PARKER, Colo. (KDVR) — Hospital workers in Douglas County got a much needed break from the stress of their jobs Thursday.
It was dubbed “Operation Rolling Thunder” and they made quite an entrance Parker Adventist Hospital, escorted by Douglas County sheriff’s deputies, Parker police and Castle Rock police.
Jim Mundle owns Overdrive Raceway in Colorado Springs. He told the health care workers, “We want to know how much you all are appreciated.”
He visited four Douglas County hospitals, with his race cars as well as gift baskets with goodies donated from the community.
Mundle said, “I think it’s really important right now to look at the frontline workers working every day and believe me, it’s a tough job. They like to see the cars, they like the baskets. They like to be appreciated and we really have a lot to be appreciative for. We need to go out of our way to thank them.”

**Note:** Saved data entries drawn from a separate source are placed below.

(** The rows of a statistic beside the scalar one, by key. *)
Definition group_rows (stat : Stat) (t : SubTables) : list (bytes * AggRow) :=
  merge_sort key_before
    (omap (fun '((s, key), row) => if decide (s = stat /\ key <> SCALAR_KEY) then Some (key, row) else None)
       (map_to_list (aggregate t))).

Definition lookup_groups (query : string) (binds : list BindValue) (t : SubTables) : list AggRow :=
  match query_id_of query t with
  | None => []
  | Some query_id => (group_rows (query_id, encode_binds binds) t).*2
  end.

(** ** The cap *)

(** [GROUP BY query_id, binds], with the newest update of each. *)
Definition stats_of (t : SubTables) : list Stat := remove_dups ((fun p => p.1.1) <$> map_to_list (aggregate t)).
Definition recent (t : SubTables) (stat : Stat) : option Z :=
  foldr (fun p acc => if decide (p.1.1 = stat) then Some (default (ag_at p.2) (Z.max (ag_at p.2) <$> acc)) else acc)
    None (map_to_list (aggregate t)).

Definition older (a b : Stat * option Z) : Prop := default i64_min a.2 <= default i64_min b.2.
#[export] Instance older_dec : RelDecision older.
Proof. intros a b. unfold older. apply _. Defined.

Fixpoint evict (over : nat) (protected : gset Stat) (stats : list Stat) (t : SubTables) : SubTables :=
  match stats with
  | [] => t
  | stat :: stats' =>
      match over with
      | O => t
      | S over' =>
          if decide (stat ∈ protected) then evict over protected stats' t
          else evict over' protected stats' (remove_stat stat t)
      end
  end.

Definition enforce_cap (cap : nat) (protected : list Stat) (t : SubTables) : SubTables :=
  let stats := (fun stat => (stat, recent t stat)) <$> stats_of t in
  if decide (length stats <= cap)%nat then t
  else evict (length stats - cap) (list_to_set protected) (merge_sort older stats).*1 t.
End Rested.

(** ** What rests survives the subscriptions *)

Lemma run_op_aggregate op t t' : run_op op t = Ok t' -> aggregate t' = aggregate t.
Proof.
  destruct op; cbn [run_op]; intros H; try (by injection H as <-).
  - unfold remember in H. destruct (intern_query (sp_query spec) t) as [q t1] eqn:Ei.
    apply intern_query_spec in Ei as (_ & _ & Ha & _). apply rbind_Ok in H as (rows & _ & [= <-]). done.
  - by apply set_pin_inv in H as [-> _].
Qed.

(** The text a rested row is filed under keeps its key. *)
Lemma run_op_text op t t' k sql :
  run_op op t = Ok t' -> is_Some (aggregate t !! k) -> query_text t !! k.1.1 = Some sql ->
  query_text t' !! k.1.1 = Some sql.
Proof.
  intros H Hk Hq. destruct op; cbn [run_op] in H; try (by injection H as <-).
  - unfold remember in H. destruct (intern_query (sp_query spec) t) as [q t1] eqn:Ei.
    apply intern_query_spec in Ei as (_ & _ & _ & _ & Hsub & _). apply rbind_Ok in H as (rows & _ & [= <-]).
    cbn. by eapply lookup_weaken.
  - injection H as <-. apply forget_texts. split; [done|]. right. eauto.
  - by apply set_pin_inv in H as [-> _].
Qed.

Lemma run_ops_rested ops t t' :
  run_ops ops t = Ok t' ->
  aggregate t' = aggregate t /\
  forall k sql, is_Some (aggregate t !! k) -> query_text t !! k.1.1 = Some sql -> query_text t' !! k.1.1 = Some sql.
Proof.
  revert t. induction ops as [|op ops IH]; intros t; cbn; [by intros [= <-]|].
  intros (t1 & H1 & [Ha Hq]%IH)%rbind_Ok. pose proof (run_op_aggregate _ _ _ H1) as Ha1. split; [congruence|].
  intros k sql Hk Hs. apply Hq; [by rewrite Ha1|]. by eapply run_op_text.
Qed.

(** The rows a query and its values read: the same before and after, under
    whatever key the text has. *)
Definition rested_at (sql : string) (blob : bytes) (t : SubTables) (key : bytes) : option AggRow :=
  id ← query_id_of sql t; aggregate t !! ((id, blob), key).

Lemma query_id_of_eq t sql id :
  subs_ok t -> query_text t !! id = Some sql -> query_id_of sql t = Some id.
Proof.
  intros Hok Hid. destruct (query_id_of sql t) as [j|] eqn:E.
  - apply query_id_of_Some in E. f_equal. by eapply (ok_texts _ Hok).
  - by apply (query_id_of_None sql t id) in E.
Qed.

Lemma run_ops_rested_at ops t t' sql blob key :
  subs_ok t -> subs_ok t' -> run_ops ops t = Ok t' -> rested_at sql blob t' key = rested_at sql blob t key.
Proof.
  intros Hok Hok' [Ha Hq]%run_ops_rested. unfold rested_at. rewrite Ha.
  apply option_eq. intros row. rewrite !bind_Some. split; intros (id & Hid & Hrow).
  - exists id. split; [|done]. apply query_id_of_eq; [done|]. apply query_id_of_Some in Hid.
    destruct (ok_rested _ Hok ((id, blob), key)) as [s Hs]; [by eexists|].
    pose proof (Hq ((id, blob), key) s ltac:(by eexists) Hs) as Hs'. cbn in Hs, Hs'. congruence.
  - exists id. split; [|done]. apply query_id_of_eq; [done|]. apply query_id_of_Some in Hid.
    apply (Hq ((id, blob), key)); [by eexists|done].
Qed.

(** Both readers as functions of those rows. *)
Lemma lookup_scalar_at sql binds t :
  lookup_scalar sql binds t =
  (fun row => (ag_result row, ag_at row)) <$> rested_at sql (encode_binds binds) t SCALAR_KEY.
Proof.
  unfold lookup_scalar, rested_at. destruct (query_id_of sql t); [|done]. cbn. by destruct (aggregate t !! _).
Qed.

#[export] Instance key_before_total : Total key_before.
Proof. intros a b. unfold key_before. apply (total bytes_le). Qed.
#[export] Instance key_before_trans : Transitive key_before.
Proof. intros a b c. unfold key_before. apply (transitivity (R := bytes_le)). Qed.

Lemma elem_of_group_rows stat t key row :
  (key, row) ∈ group_rows stat t <-> key <> SCALAR_KEY /\ aggregate t !! (stat, key) = Some row.
Proof.
  unfold group_rows. rewrite merge_sort_Permutation, list_elem_of_omap. split.
  - intros ([[s k] r] & Hin%elem_of_map_to_list & H). case_decide as Hd; [|done]. destruct Hd as [-> ?].
    by simplify_eq.
  - intros [Hk H]. exists (stat, key, row). rewrite elem_of_map_to_list. split; [done|].
    by rewrite decide_True.
Qed.

Lemma group_rows_sorted stat t : StronglySorted key_before (group_rows stat t) /\ NoDup (group_rows stat t).*1.
Proof.
  split; [apply (StronglySorted_merge_sort _)|]. unfold group_rows. rewrite (merge_sort_Permutation key_before).
  generalize (NoDup_map_to_list (aggregate t)).
  assert (forall p q, p ∈ map_to_list (aggregate t) -> q ∈ map_to_list (aggregate t) -> p.1 = q.1 -> p = q) as Hfun.
  { intros [k r] [k' r'] Hp%elem_of_map_to_list Hq%elem_of_map_to_list. cbn. intros ->. congruence. }
  revert Hfun. generalize (map_to_list (aggregate t)). intros l Hfun HN.
  induction HN as [|[[s k] r] l Hn HN IH]; [constructor|].
  specialize (IH ltac:(intros; apply Hfun; [by right..|done])). cbn. case_decide as Hd; [|done]. cbn. constructor; [|done].
  intros ([k' r'] & -> & ([[s' k0] r0] & Hin & H)%list_elem_of_omap)%list_elem_of_fmap.
  case_decide as Hd'; [|done]. destruct Hd as [-> _], Hd' as [-> _]. cbn in *. simplify_eq.
  assert ((stat, k', r) = (stat, k', r')) as E by (apply Hfun; [by left|by right|done]).
  by rewrite <- E in Hin.
Qed.

(** Rows are determined by what each key holds. *)
Lemma group_rows_ext stat stat' t t' :
  (forall key, key <> SCALAR_KEY -> aggregate t !! (stat, key) = aggregate t' !! (stat', key)) ->
  group_rows stat t = group_rows stat' t'.
Proof.
  intros H. destruct (group_rows_sorted stat t) as [S1 N1], (group_rows_sorted stat' t') as [S2 N2].
  apply (sorted_by_key bytes_le); [done..|].
  apply NoDup_Permutation; [by eapply NoDup_fmap_1..|].
  intros [key row]. rewrite !elem_of_group_rows. split; intros [Hk Hr]; (split; [done|]).
  - by rewrite <- H.
  - by rewrite H.
Qed.

Lemma lookup_groups_at sql binds t t' :
  (forall key, rested_at sql (encode_binds binds) t key = rested_at sql (encode_binds binds) t' key) ->
  lookup_groups sql binds t = lookup_groups sql binds t'.
Proof.
  intros H. unfold lookup_groups. unfold rested_at in H.
  assert (forall stat u, (forall key, aggregate u !! (stat, key) = None) -> group_rows stat u = []) as Hnil.
  { intros stat u Hu. destruct (group_rows stat u) as [|[k r] l] eqn:E; [done|].
    assert ((k, r) ∈ group_rows stat u) as [_ Hin]%elem_of_group_rows by (rewrite E; left). by rewrite Hu in Hin. }
  destruct (query_id_of sql t) as [i|], (query_id_of sql t') as [j|]; cbn in H; [| | |done].
  - f_equal. by apply group_rows_ext.
  - by rewrite Hnil.
  - by rewrite Hnil.
Qed.

(** ** What a frame rests *)

Section Frames.
Context {J : Json}.

(** The rows of a whole answer, from a position on. *)
Definition positional (position : Z) (rows : list string) (now : Z) : list (bytes * AggRow) :=
  imap (fun i el => (be_bytes 8 (position + Z.of_nat i), {| ag_values := None; ag_result := el; ag_at := now |})) rows.

Lemma positional_cons position el rows now :
  positional position (el :: rows) now =
  (be_bytes 8 position, {| ag_values := None; ag_result := el; ag_at := now |}) :: positional (position + 1) rows now.
Proof.
  unfold positional. cbn. f_equal; [do 2 f_equal; lia|]. apply imap_ext. intros i x _. cbn. do 2 f_equal. lia.
Qed.

Lemma positional_keys position rows now p :
  p ∈ positional position rows now ->
  exists i, position <= i < position + Z.of_nat (length rows) /\ p.1 = be_bytes 8 i.
Proof.
  revert position. induction rows as [|el rows IH]; intros position; [by intros ?%elem_of_nil|].
  rewrite positional_cons. cbn [length].
  intros [->|(i & ? & ->)%IH]%elem_of_cons; [exists position|exists i]; (split; [lia|done]).
Qed.

Lemma positional_sorted position rows now :
  0 <= position -> position + Z.of_nat (length rows) <= u64_max ->
  StronglySorted key_before (positional position rows now) /\ NoDup (positional position rows now).*1.
Proof.
  unfold u64_max. revert position. induction rows as [|el rows IH]; intros position H0 Hn; [by repeat constructor|].
  cbn [length] in Hn. rewrite positional_cons. destruct (IH (position + 1)) as [HS HN]; [lia..|]. split.
  - constructor; [done|]. apply Forall_forall. intros p (i & Hi & E)%positional_keys.
    unfold key_before, bytes_le. cbn. rewrite E, bytes_cmp_be by (cbn; lia).
    rewrite (proj2 (Z.compare_lt_iff _ _)) by lia. done.
  - cbn. constructor; [|done]. intros (p & Hp & (i & Hi & E)%positional_keys)%list_elem_of_fmap.
    rewrite E in Hp. apply be8_inj in Hp; unfold in_u64, u64_max; lia.
Qed.

Lemma rest_rows_aggregate stat position rows now t :
  0 <= position -> position + Z.of_nat (length rows) <= u64_max ->
  aggregate (rest_rows stat position rows now t) =
  foldl (fun m p => <[p.1 := p.2]> m) (aggregate t) (prod_map (pair stat) id <$> positional position rows now).
Proof.
  revert position t. induction rows as [|el rows IH]; intros position t H0 Hn; [done|]. cbn [length] in Hn.
  cbn [rest_rows]. rewrite IH by lia. rewrite positional_cons. cbn. by rewrite Z.min_r by lia.
Qed.

Lemma positional_scalar position rows now : (SCALAR_KEY : bytes) ∉ (positional position rows now).*1.
Proof.
  intros (p & Hp & (i & _ & E)%positional_keys)%list_elem_of_fmap. rewrite E in Hp.
  by apply (f_equal length) in Hp; rewrite length_be_bytes in Hp.
Qed.

Lemma tagged_keys {A B C} (a : A) (l : list (B * C)) : (prod_map (pair a) id <$> l).*1 = pair a <$> l.*1.
Proof. induction l as [|[b c] l IH]; [done|]. cbn. by rewrite IH. Qed.

Lemma tagged_NoDup {A B C} (a : A) (l : list (B * C)) : NoDup l.*1 -> NoDup (prod_map (pair a) id <$> l).*1.
Proof. intros HN. rewrite tagged_keys. apply NoDup_fmap_2; [by intros ?? [= ->]|done]. Qed.

(** A whole answer replaces the statistic: its elements in order, and nothing else. *)
Lemma rest_rows_lookup stat rows now t k :
  Z.of_nat (length rows) <= u64_max ->
  aggregate (rest_rows stat 0 rows now (remove_stat stat t)) !! k =
  if decide (k.1 = stat) then (list_to_map (positional 0 rows now) : gmap bytes AggRow) !! k.2 else aggregate t !! k.
Proof.
  intros Hn. rewrite rest_rows_aggregate by lia. destruct (positional_sorted 0 rows now) as [_ HN]; [lia..|].
  rewrite foldl_insert_lookup by (by apply tagged_NoDup).
  destruct k as [s key]. cbn. case_decide as Hd.
  - subst s. rewrite lookup_union_l.
    + apply option_eq. intros row. rewrite <- !elem_of_list_to_map; [|done|].
      * rewrite list_elem_of_fmap. split; [by intros ([? ?] & [= -> ->] & ?)|]. intros H. by exists (key, row).
      * by apply tagged_NoDup.
    + apply map_lookup_filter_None. right. intros x _ []. done.
  - rewrite lookup_union_r.
    + apply option_eq. intros row. rewrite map_lookup_filter_Some. cbn. naive_solver.
    + apply not_elem_of_list_to_map_1. rewrite tagged_keys. by intros (? & [= -> _] & _)%list_elem_of_fmap.
Qed.
Lemma rest_rows_tables stat position rows now t :
  rest_rows stat position rows now t = set_aggregate (aggregate (rest_rows stat position rows now t)) t.
Proof.
  revert position t. induction rows as [|el rows IH]; intros position t; cbn [rest_rows]; [by destruct t|].
  by rewrite IH at 1.
Qed.

(** No array in memory has more elements than a [usize] counts. *)
Definition frame_ok (frame : AggregateFrame) : Prop :=
  forall json rows, af_result frame = Some json -> from_str json = Some (JArray rows) ->
    Z.of_nat (length rows) <= u64_max.

(** A frame writes only the resting table, and only its own statistic. *)
Lemma apply_frame_local query_id binds frame now t t' :
  frame_ok frame -> apply_frame query_id binds frame now t = Ok t' ->
  t' = set_aggregate (aggregate t') t /\
  forall k, k.1 <> (query_id, encode_binds binds) -> aggregate t' !! k = aggregate t !! k.
Proof.
  unfold apply_frame. set (stat := (query_id, _)). intros Hf H.
  assert (forall key values res u, u = upsert stat key values res now t -> u = set_aggregate (aggregate u) t /\
    forall k, k.1 <> stat -> aggregate u !! k = aggregate t !! k) as Hup.
  { intros key values res u ->. split; [done|]. intros k Hk. cbn. rewrite lookup_insert_ne; [done|]. by intros <-. }
  destruct (af_result frame) as [json|] eqn:Er.
  - destruct (af_group_key frame); [by injection H as <-; eapply Hup|].
    destruct (af_full frame && is_json_array json); [|by injection H as <-; eapply Hup].
    unfold replace_whole in H. destruct (from_str json) as [[rows|]|] eqn:Ej; [|by injection H as <-; eapply Hup|done].
    injection H as <-. split; [apply (rest_rows_tables stat 0 rows now (remove_stat stat t))|].
    intros k Hk. rewrite rest_rows_lookup by (by eapply Hf). by rewrite decide_False.
  - injection H as <-. split; [done|]. intros k Hk. cbn. rewrite lookup_delete_ne; [done|]. by intros <-.
Qed.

Doctors, nurses and staff had a chance to sit in the Lamborghini and take pictures. But more importantly, they got to just take a break.
“I think it just gives them a diversion and a chance to think about something other things, maybe a more normal life than we have faced for several weeks now and taking care of very sick patients.” Parker Adventist Hospital CEO Mike Goebel said, adding, “To put a smile on their face and give them a quick break from this is what we wanted to try to do, and I think we’ve succeeded there.”
Mundle plans to reopen Overdrive Raceway in Colorado Springs on Friday. He says it will provide some much-needed fun and entertainment.
“I think it’s essential to be able to get people’s minds in the right place and it makes very good therapy to have adrenaline and competition and fun and see people laugh,” he said.
Mundle says he will follow all the guidelines and make it as safe as possible, because he doesn’t want to make health care workers’ jobs any harder.